“Excuse me. Did you drop this?” I hear an unfamiliar voice ask from behind me as I lock my bicycle.
Wondering what it is they could be referring to I slowly start to turn around to face the owner of the helpful voice. Whatever it is I have apparently dropped I’m very lucky that it has been found by an honest and upstanding citizen. It’s nice to know that in this day and age there are…
“I think you dropped this! Did you drop this? I saw you drop it! Is it yours?”
Before I can say anything I am caught off guard by the sudden appearance of a passport mere inches from my face. It happens so fast that it actually takes a moment for my eyes to refocus and work out that it is a passport and that it is being held at arm’s length by the owner of the voice. It takes another moment for my brain to catch up and process his rapid line of questioning.
“Er…” Is the best response I find myself able to come up with.
The whole situation is already slightly odd but it is the passport itself that makes the whole thing really bizarre. I have no idea how to react but there is one thing I know for certain… the passport is not mine.
There are two main reasons why I know this to be true. Surprisingly the first reason (the fact that I know my passport is safely at home) is not the most compelling out of the two reasons even though under normal circumstances it should provide enough evidence.
The second and yet most compelling reason why I knew that the passport now being held inches from my face is not mine is because he is holding it open at the photo page… The face staring back at me from the page is not of myself… it is of him.
“Err… No. It’s not mine.”
“Are you sure? I saw you drop it… over there.” He points in the direction I’d cycled from moments ago.

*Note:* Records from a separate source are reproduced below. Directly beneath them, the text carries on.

(* ===== verification/Labeler.v ===== *)
(** * Configured devices and the node labeler

    [LoadSupportedDevices] of pkg/utils/utils.go, which the labeler and the daemon read
    their device maps with ([LoadConfig] of pkg/fwddp-daemon/daemon.go), and
    pkg/labeler/labeler.go, which labels a node that has one of the devices. *)

From S2P Require Import Prelude GoStrings GoPath GoJson GoJsonDecode Utils Process Inventory.

Local Open Scope Z_scope.

(** ** The device map of a JSON file *)

Definition SupportedDevice_fields : struct_type :=
  [("VendorID", TString); ("Class", TString); ("SubClass", TString); ("DeviceID", TString)]%string.

(** The fields of the embedded struct are fields of the struct. *)
Definition Compatibility_fields : struct_type :=
  SupportedDevice_fields ++ [("Driver", TString); ("Firmware", TString); ("DDP", TSlice TString)]%string.

Definition SupportedDevice_of (v : struct_val) : Compatibility := {|
  sup_VendorID := str_field "VendorID" v; sup_Class := str_field "Class" v;
  sup_SubClass := str_field "SubClass" v; sup_DeviceID := str_field "DeviceID" v |}.

(** [json.Unmarshal] into an empty map from strings to structs: [null] makes the map nil,
    every key decodes into a new struct, the last of equal keys counts. *)
Fixpoint decode_entries (fs : struct_type) (l : list (string * json)) (m : gmap string struct_val) :
    outcome (gmap string struct_val) :=
  match l with
  | [] => Ok m
  | (k, j) :: l => v ← decode_struct (λ _, fs) false "" j; decode_entries fs l (<[k := v]> m)
  end.

Definition Unmarshal_map (fs : struct_type) (b : string) : outcome (gmap string struct_val) :=
  j ← read_all b;
  match j with
  | JNull => Ok ∅
  | JObj l => decode_entries fs l ∅
  | _ => Err ErrType
  end.

Definition configFilesizeLimitInBytes : Z := 10485760.

Section load.
Context {W : Type} `{!Os W}.

Definition LoadSupportedDevices (fs : struct_type) (cfgPath : string) : M W (gmap string struct_val) :=
  file ← wrapM "Failed to open config: %v" (OpenNoLinks (Clean cfgPath));
  size ← wrapM "Failed to get file stat: %v" (Size file);
  if configFilesizeLimitInBytes <? size
  then throw (Errorf "Config file size %d, exceeds limit %d bytes")
  else
    cfgData ← attempt (ReadUpTo file size);
    match cfgData with
    | inl _ => throw (Errorf "Unable to read config: %s")
    | inr cfgData =>
        if negb (Z.of_nat (String.length cfgData) =? size) then throw (Errorf "Unable to read config: %s")
        else lift (wrap "Failed to unmarshal config: %v" (Unmarshal_map fs cfgData))
    end.

Definition compatMapPath : string := "./devices.json".

(** The daemon's map; what the names stand for beside the four ids is not read. *)
Definition LoadConfig : M W CompatibilityMap :=
  cmpMap ← LoadSupportedDevices Compatibility_fields compatMapPath;
  mret (SupportedDevice_of <$> cmpMap).
End load.

(** ** The labeler *)

(** Code outside the repository: github.com/jaypipes/ghw and the client of the API server. *)
Class LabelerApi (W : Type) : Type := {
  ghw_PCI : M W (list (option PCIDevice));
  InClusterConfig : M W unit;
  NewForConfig : M W unit;
  NodeObject : Type;
  (** The labels may be nil; what is set is what is got. *)
  GetLabels : NodeObject → option (gmap string string);
  SetLabels : option (gmap string string) → NodeObject → NodeObject;
  Nodes_Get : string → M W NodeObject;
  Nodes_Update : NodeObject → M W unit;
}.

Class LabelerApiLaws {W} (A : LabelerApi W) : Prop := {
  GetLabels_Set l n : GetLabels (SetLabels l n) = l;
}.

Definition deviceConfig : string := "./devices.json".

Section labeler.
Context {W : Type} `{!Os W} `{!Process W} `{!LabelerApi W} `{!MapOrder}.

Definition getPCIDevices : M W (list (option PCIDevice)) :=
  devices ← wrapM "Failed to get PCI info: %v" ghw_PCI;
  match devices with [] => throw (Errorf "Got 0 devices") | _ => mret devices end.

(** Unlike the daemon's function of this name, a nil device is dereferenced. *)
Definition isDeviceSupported (dev : option PCIDevice) (supportedList : CompatibilityMap) : outcome bool :=
  match range_map supportedList, dev with
  | [], _ => Ok false
  | _, None => Panic
  | entries, Some dev =>
      Ok (existsb (λ e : string * Compatibility,
        let supported := e.2 in
        if negb (String.eqb (pci_VendorID dev) (sup_VendorID supported)) then false
        else if negb (String.eqb (pci_ClassID dev) (sup_Class supported)) then false
        else if negb (String.eqb (pci_SubclassID dev) (sup_SubClass supported)) then false
        else String.eqb (pci_ProductID dev) (sup_DeviceID supported)) entries)
  end.

(** The loop over the devices. *)
Fixpoint any_supported (present : list (option PCIDevice)) (supportedList : CompatibilityMap) : outcome bool :=
  match present with
  | [] => Ok false
  | dev :: present =>
      found ← isDeviceSupported dev supportedList;
      if (found : bool) then Ok true else any_supported present supportedList
  end.

Definition findSupportedDevice (supportedList : option CompatibilityMap) : M W bool :=
  match supportedList with
  | None => throw (Errorf "config not provided")
  | Some supportedList =>
      present ← wrapM "failed to get PCI devices: %v" getPCIDevices;
      lift (any_supported present supportedList)
  end.

(** The labels the node is given: an entry of a nil map cannot be set, deleting one is
    fine. *)
Definition new_labels (nodeLabels : option (gmap string string)) (label : string) (isDevicePresent : bool) :
    outcome (option (gmap string string)) :=
  match nodeLabels, isDevicePresent with
  | Some nodeLabels, true => Ok (Some (<[label := ""%string]> nodeLabels))
  | None, true => Panic
  | nodeLabels, false => Ok (delete label <$> nodeLabels)
  end.

Definition setNodeLabel (nodeName label : string) (isDevicePresent : bool) : M W unit :=
  if String.eqb label "" then throw (Errorf "label is empty (check the NODELABEL env var)")
  else if String.eqb nodeName "" then throw (Errorf "nodeName is empty (check the NODENAME env var)")
  else
    wrapM "Failed to get cluster config: %v\n" InClusterConfig;;
    wrapM "Failed to initialize clientset: %v\n" NewForConfig;;
    node ← wrapM "Failed to get the node object: %v\n" (Nodes_Get nodeName);
    nodeLabels ← lift (new_labels (GetLabels node) label isDevicePresent);
    wrapM "Failed to update the node object: %v\n" (Nodes_Update (SetLabels nodeLabels node)).

Definition DeviceDiscovery : M W unit :=
  supportedDevices ← wrapM "failed to load devices: %v" (LoadSupportedDevices SupportedDevice_fields deviceConfig);
  if bool_decide (supportedDevices = ∅) then throw (Errorf "no devices configured")
  else
    devFound ← wrapM "failed to find device: %v" (findSupportedDevice (Some (SupportedDevice_of <$> supportedDevices)));
    nodeName ← Getenv "NODENAME";
    nodeLabel ← Getenv "NODELABEL";
    setNodeLabel nodeName nodeLabel devFound.
End labeler.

I look from the passport, to the cycle path and back again as my brain tried to work out how that scenario is even feasible.

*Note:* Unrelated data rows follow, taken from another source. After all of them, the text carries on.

(** C35 When the type of the cluster was determined, a variable that was set to something
    keeps its value; else it says [false] exactly when the API server has the groups of
    OpenShift. As long as it keeps that value, the assets to deploy are the labeler and the
    daemon, and the machine configuration exactly when the variable does not say [true] (in
    any case of its letters). *)
Theorem cluster_type_decides_assets w w' :
  setClusterType w = (Ok tt, w') →
  ∃ groups w1 w2, ServerGroups w1 = (Ok groups, w2)
    ∧ let value := cluster_type (LookupEnv generic_k8s w) groups in
      default ""%string (LookupEnv generic_k8s w') = value ∧ value ≠ ""%string
      ∧ ∀ w3, LookupEnv generic_k8s w3 = LookupEnv generic_k8s w' →
          ∃ assets, assetsToDeploy w3 = (Ok assets, w3)
            ∧ ConfigMapName <$> assets
              = ["labeler-config"; "daemon-config"]%string
                ++ (if is_true_text value then [] else ["machine-config"%string]).
Proof.
  unfold setClusterType. intros Hrun. unfold mbind, M_bind, wrapM in Hrun.
  destruct (NewDiscoveryClient w) as [[[]|e|] w1] eqn:Hnew; [|done..]. cbn [wrap] in Hrun.
  pose proof (NewDiscoveryClient_same w w ltac:(done)) as (_ & _ & Henv1). rewrite Hnew in Henv1. cbn in Henv1.
  destruct (ServerGroups w1) as [[groups|e|] w2] eqn:Hgroups; [|done..]. cbn [wrap] in Hrun.
  pose proof (ServerGroups_same w1 w1 ltac:(done)) as (_ & _ & Henv2). rewrite Hgroups in Henv2. cbn in Henv2.
  rewrite existsb_elem in Hrun.
  destruct (SetOsEnvIfNotSet _ _ w2) as [[[]|e|] w3] eqn:Hset; [|done..]. injection Hrun as <-.
  apply SetOsEnvIfNotSet_env in Hset as [_ Hset]. fold generic_k8s in Hset. rewrite Henv2, Henv1 in Hset.
  exists groups, w1, w2. split; [exact Hgroups|]. cbv zeta.
  assert (Hvalue : default ""%string (LookupEnv generic_k8s w3) = cluster_type (LookupEnv generic_k8s w) groups).
  { exact Hset. }
  split_and!; [exact Hvalue| |].
  - unfold cluster_type. destruct (String.eqb_spec (default ""%string (LookupEnv generic_k8s w)) "") as [|Hne];
      [by case_bool_decide|exact Hne].
  - intros w4 Hw4. rewrite <- Hvalue. eexists. split; [unfold assetsToDeploy, IsK8sDeployment, Getenv; unfold_state; reflexivity|].
    change (IeoPrefix +:+ "GENERIC_K8S") with generic_k8s. rewrite Hw4. by destruct (is_true_text _).
Qed.

(** The webhook server never speaks less than TLS 1.3; with mutual TLS, the name of the
    authority, taken from the directory of the certificates, is the mounted authority when
    that is there, and otherwise the one of the service account. *)
Theorem webhook_settings_spec w :
  let mtls := default ""%string (LookupEnv "ENABLE_WEBHOOK_MTLS" w) in
  ∀ s w', webhook_settings w = (Ok s, w') →
    TLSMinVersion s = "1.3"%string
    ∧ (mtls = "true"%string →
         filepath_Join [CertDir s; ClientCAName s]
         = match (os_Stat "/etc/ieo-webhook/pki/ca.crt" w).1 with
           | Ok _ => "/etc/ieo-webhook/pki/ca.crt"
           | _ => "/var/run/secrets/kubernetes.io/serviceaccount/ca.crt"
           end%string)
    ∧ (mtls ≠ "true"%string → CertDir s = ""%string ∧ ClientCAName s = ""%string).
Proof.
  intros mtls s w'. unfold webhook_settings, Getenv. unfold mbind at 1, M_bind at 1, gets at 1. fold mtls.
  destruct (String.eqb_spec mtls "true") as [Ht|Ht].
  - unfold mbind, M_bind, attempt. destruct (os_Stat _ w) as [[mode|e|] w1]; intros [= <- <-]; by split_and!.
  - by intros [= <- <-].
Qed.
End cluster_type.

(** ** What the operator sets up *)

Section operator.
Context {W : Type} `{HP : !Process W} `{HPL : !ProcessLaws HP} `{HR : !Runtime W} `{HO : !Objects} `{HC : !Client W}.
Context `{HB : !Observed W} `{HOL : !ObservedLaws HB} `{HBo : !Backoff W} `{HBL : !BackoffLaws HBo} `{HM : !MapOrder}.

Lemma same_refl w : same w w.
Proof. done. Qed.

Lemma same_trans w w1 w2 : same w w1 → same w1 w2 → same w w2.
Proof. intros (H1 & H2 & H3) (H4 & H5 & H6). split_and!; [congruence..|]. intros k. by rewrite H6. Qed.

(** On the way: what is set up so far, not started, and the environment of the beginning but
    for the type of the cluster. *)
Definition on_the_way (w0 : W) (l : list component) (w : W) : Prop :=
  setups w = l ∧ started w = false ∧ ∀ k, k ≠ generic_k8s → LookupEnv k w = LookupEnv k w0.

Definition not_started (w : W) : Prop := started w = false.

Lemma ensures_quiet {A} (m : M W A) w0 l w :
  (∀ w1, preserves (same w1) m) → on_the_way w0 l w →
  ensures m w (λ _ w', on_the_way w0 l w') not_started.
Proof.
  intros Hm (Hs & Hn & He). pose proof (Hm w w (same_refl w)) as (H1 & H2 & H3).
  unfold ensures, not_started, on_the_way. destruct (m w) as [[a|e|] w']; cbn in *; [|congruence..].
  split_and!; [congruence..|]. intros k Hk. rewrite H3. by apply He.
Qed.

Lemma ensures_setup c w0 l w :
  on_the_way w0 l w → ensures (SetupWithManager c) w (λ _ w', on_the_way w0 (l ++ [c]) w') not_started.
Proof.
  intros (Hs & Hn & He). unfold ensures, not_started, on_the_way.
  destruct (SetupWithManager c w) as [[[]|e|] w'] eqn:Hrun.
  - apply SetupWithManager_done in Hrun as (H1 & H2 & H3). split_and!; [congruence..|].
    intros k Hk. rewrite H3. by apply He.
  - by rewrite (SetupWithManager_failed _ _ _ _ Hrun).
  - by rewrite (SetupWithManager_failed _ _ _ _ Hrun).
Qed.

Lemma ensures_gets {A} (f : W → A) (w : W) (Q : A → W → Prop) R : Q (f w) w → ensures (gets f) w Q R.
Proof. done. Qed.

Lemma ensures_setClusterType w0 l w :
  on_the_way w0 l w → ensures setClusterType w (λ _ w', on_the_way w0 l w') not_started.
Proof.
  intros Hw. apply ensures_bind. eapply ensures_mono; [apply (ensures_quiet _ w0 l); [intros w1; quiet|done]| |done].
  intros [] w1 H1. apply ensures_bind. eapply ensures_mono; [apply (ensures_quiet _ w0 l); [intros w2; quiet|done]| |done].
  intros groups w2 H2. unfold ensures, wrapM.
  destruct (SetOsEnvIfNotSet _ _ w2) as [o w3] eqn:Hset. destruct H2 as (Hs & Hn & He).
  assert (Hseen : setups w3 = setups w2 ∧ started w3 = started w2).
  { unfold SetOsEnvIfNotSet, Getenv, mbind, M_bind, gets in Hset.
    destruct (negb _); [by injection Hset as _ <-|by eapply Setenv_seen]. }
  destruct Hseen as [Hs3 Hn3]. destruct o as [[]|e|]; cbn; unfold not_started; [|congruence..].
  apply SetOsEnvIfNotSet_env in Hset as [Hkeep _]. split_and!; [congruence..|].
  intros k Hk. rewrite Hkeep by done. by apply He.
Qed.

Lemma deploy_assets_quiet NAMESPACE owner w1 : preserves (same w1) (deploy_assets NAMESPACE owner).
Proof.
  unfold deploy_assets, assetsToDeploy, IsK8sDeployment, Getenv, DeployConfigMaps, LoadFromConfigMapAndDeploy,
    LoadFromFile, LoadFromConfigMap, Deploy, loadFromFile, loadFromConfigMap, buildTemplateVars, GetFwSearchPath,
    createOrUpdate, createOrUpdate_object, waitUntilReady, daemonset_ready.
  quiet.
Qed.

(** All that an operator sets up; the webhooks can be turned off. *)
Definition all_components (webhooks : option string) (owner : option Owner) : list component :=
  [EthernetClusterConfigController]
  ++ (if String.eqb (default ""%string webhooks) "false" then [] else [NodeFlowConfigWebhook; ClusterFlowConfigWebhook])
  ++ [FlowConfigNodeAgentDeploymentController owner; ClusterFlowConfigController].

(** One call on the way to the start. *)
Ltac on_the_way :=
  apply ensures_bind; eapply ensures_mono;
  [ first [apply ensures_setup | apply ensures_setClusterType | eapply ensures_quiet; [intros ?; quiet|]]; eassumption
  | intros ? ? ?; cbn beta in * | first [done | by intros ? Hno Hyes; unfold not_started in Hno; congruence] ].

(** Only in a pod the deployment of the operator is asked for. *)
Lemma ensures_owner k (pod : bool) w0 l w :
  on_the_way w0 l w →
  ensures (if pod then o ← Get_Deployment k; mret (Some o) else mret None) w
    (λ owner w', on_the_way w0 l w' ∧ (is_Some owner ↔ pod = true)) not_started.
Proof.
  intros Hw. destruct pod; [|split; [done|]; split; [by intros [x Hx]|done]].
  on_the_way. split; [done|]. by split.
Qed.

Lemma ensures_webhooks webhooks w0 l w :
  on_the_way w0 l w →
  ensures (if negb (String.eqb webhooks "false")
           then SetupWithManager NodeFlowConfigWebhook;; SetupWithManager ClusterFlowConfigWebhook
           else mret tt) w
    (λ _, on_the_way w0 (l ++ if String.eqb webhooks "false" then [] else [NodeFlowConfigWebhook; ClusterFlowConfigWebhook]))
    not_started.
Proof.
  intros Hw. destruct (String.eqb webhooks "false"); cbn [negb]; [by rewrite app_nil_r|].
  on_the_way. change [NodeFlowConfigWebhook; ClusterFlowConfigWebhook] with ([NodeFlowConfigWebhook] ++ [ClusterFlowConfigWebhook]).
  rewrite app_assoc. by apply ensures_setup.
Qed.

Lemma ensures_deployed (pod : bool) NAMESPACE owner w0 l w :
  on_the_way w0 l w →
  ensures (if pod then deploy_assets NAMESPACE owner else mret tt) w
    (λ _ w', on_the_way w0 l w' ∧ (pod = true → ∃ w1 w2, deploy_assets NAMESPACE owner w1 = (Ok tt, w2))) not_started.
Proof.
  intros Hw. destruct pod; [|done].
  pose proof (ensures_quiet _ w0 l w (deploy_assets_quiet NAMESPACE owner) Hw) as Hq. unfold ensures in *.
  destruct (deploy_assets NAMESPACE owner w) as [[[]|e|] w'] eqn:Hrun; [|done..]. split; [done|]. by exists w, w'.
Qed.

End operator.

(** ** A process in a pod of an OpenShift cluster *)

Record pod_state : Type := { pod_env : gmap string string; pod_setups : list component; pod_started : bool }.

Definition pod_process : Process pod_state := {|
  LookupEnv key w := pod_env w !! key;
  Environ w := (λ kv, kv.1 +:+ "=" +:+ kv.2) <$> map_to_list (pod_env w);
  Setenv key value w := (Ok tt, {| pod_env := <[key := value]> (pod_env w); pod_setups := pod_setups w; pod_started := pod_started w |});
  os_ReadFile path w := (Ok "kind: ConfigMap"%string, w);
  os_Stat path w := (Ok 420, w);
|}.

Definition pod_runtime : Runtime pod_state := {|
  GetConfigOrDie := mret tt; NewDiscoveryClient := mret tt;
  ServerGroups := mret ["apps"; "route.openshift.io"]%string;
  client_New := mret tt; clientset_NewForConfig := mret tt;
  Get_Deployment k := mret {| owner_Name := k.2; owner_Namespace := k.1 |};
  NewManager o := mret tt;
  SetupWithManager c := modify (λ w, {| pod_env := pod_env w; pod_setups := pod_setups w ++ [c]; pod_started := pod_started w |});
  SetWebhookServer s := mret tt; AddHealthzCheck := mret tt; AddReadyzCheck := mret tt;
  Start := modify (λ w, {| pod_env := pod_env w; pod_setups := pod_setups w; pod_started := true |});
  Certificate := string; CertPool := list string; ParseCertificate := Ok;
  SystemCertPool := mret []; AddCert pool c := c :: pool;
|}.

Definition pod_client : @Client pod_state manifests := {|
  Client_Get g k w := (Err (ApiError NotFound "not found"), w);
  Client_Create x w := (Ok x, w);
  Client_Update x w := (Ok x, w);
  Get_ConfigMap k w := (Ok {["object"%string := "kind: DaemonSet"%string]}, w);
  Get_NumberUnavailable k w := (Ok 0, w);
|}.

Definition pod_observed : Observed pod_state := {| setups := pod_setups; started := pod_started |}.

#[local] Existing Instances pod_process pod_runtime manifests pod_client pod_observed retry_backoff listed_order.

#[local] Instance pod_process_laws : ProcessLaws pod_process.
Proof.
  split.
  - intros key value w w' [= <-] k. cbn. destruct (String.eqb_spec k key) as [->|];
      [by rewrite lookup_insert_eq|by rewrite lookup_insert_ne].
  - intros key value w r w' [= <- <-]. done.
Qed.

#[local] Instance pod_observed_laws : ObservedLaws pod_observed.
Proof.
  split; try (intros; intros w' Hw'; exact Hw').
  - by intros c w w' [= <-].
  - by intros c w r w' [= <- <-].
  - by intros w r w' [= _ <-].
  - by intros k v w r w' [= _ <-].
Qed.

Definition pod_start : pod_state :=
  {| pod_env := <["KUBERNETES_SERVICE_HOST" := "10.0.0.1"]> {["ETHERNET_NAMESPACE" := "operator"]}; pod_setups := []; pod_started := false |}%string.


Lemma cluster_type_decides_assets_witness :
  ∃ assets, (assetsToDeploy (setClusterType pod_start).2).1 = Ok assets
    ∧ ConfigMapName <$> assets = ["labeler-config"; "daemon-config"; "machine-config"]%string.
Proof.
  destruct (setClusterType pod_start) as [r w'] eqn:Hrun.
  assert (Hr : r = Ok tt) by (change r with (r, w').1; rewrite <- Hrun; reflexivity). subst r.
  destruct (cluster_type_decides_assets pod_start w' Hrun) as (groups & w1 & w2 & Hgroups & Hvalue & _ & Hassets).
  injection Hgroups as <- _. destruct (Hassets w' eq_refl) as (assets & Hrun' & Hnames).
  exists assets. cbn [snd]. rewrite Hrun'. split; [done|]. exact Hnames.
Defined.

Lemma webhook_settings_spec_witness :
  ∃ s, TLSMinVersion s = "1.3"%string ∧ filepath_Join [CertDir s; ClientCAName s] = "/etc/ieo-webhook/pki/ca.crt"%string.
Proof.
  set (w := {| pod_env := {["ENABLE_WEBHOOK_MTLS" := "true"]}; pod_setups := []; pod_started := false |}%string).
  destruct (webhook_settings w) as [r w'] eqn:Hrun.
  assert (Hr : ∃ s, r = Ok s) by (change r with (r, w').1; rewrite <- Hrun; eexists; reflexivity). destruct Hr as [s ->].
  exists s. destruct (webhook_settings_spec w s w' Hrun) as (Htls & Hca & _). split; [exact Htls|]. by apply Hca.
Defined.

Possibly taking the look of puzzlement and confusion on my face as an indication of uncertainty on the subject of ‘my’ passport he slowly stretches his arm out even farther so I could get a closer look at the photo, as if questioning my eye sight too.
I am so confused by the whole situation at this point that I checked the photo again anyway… just in case. It had been almost ten hours since I’d last seen what I looked like in a mirror (while brushing my teeth that morning) but I was still fairly certain that I did not have black dreadlocks.
“I’m really sure it is not mine.”
“But I saw you drop it.”
I’m still not entirely sure what is going on but I’m starting to suspect that the stoned expression on his face (which is not included in the photo) has something to do with it.
“Sorry. It’s not mine.”
“I think you might want to check the photo.”
And I slowly start to back away as he looks at me confused and puzzled, unable to understand why I would not want he believes to be ‘my’ passport back.
You meet some strange people in Amsterdam.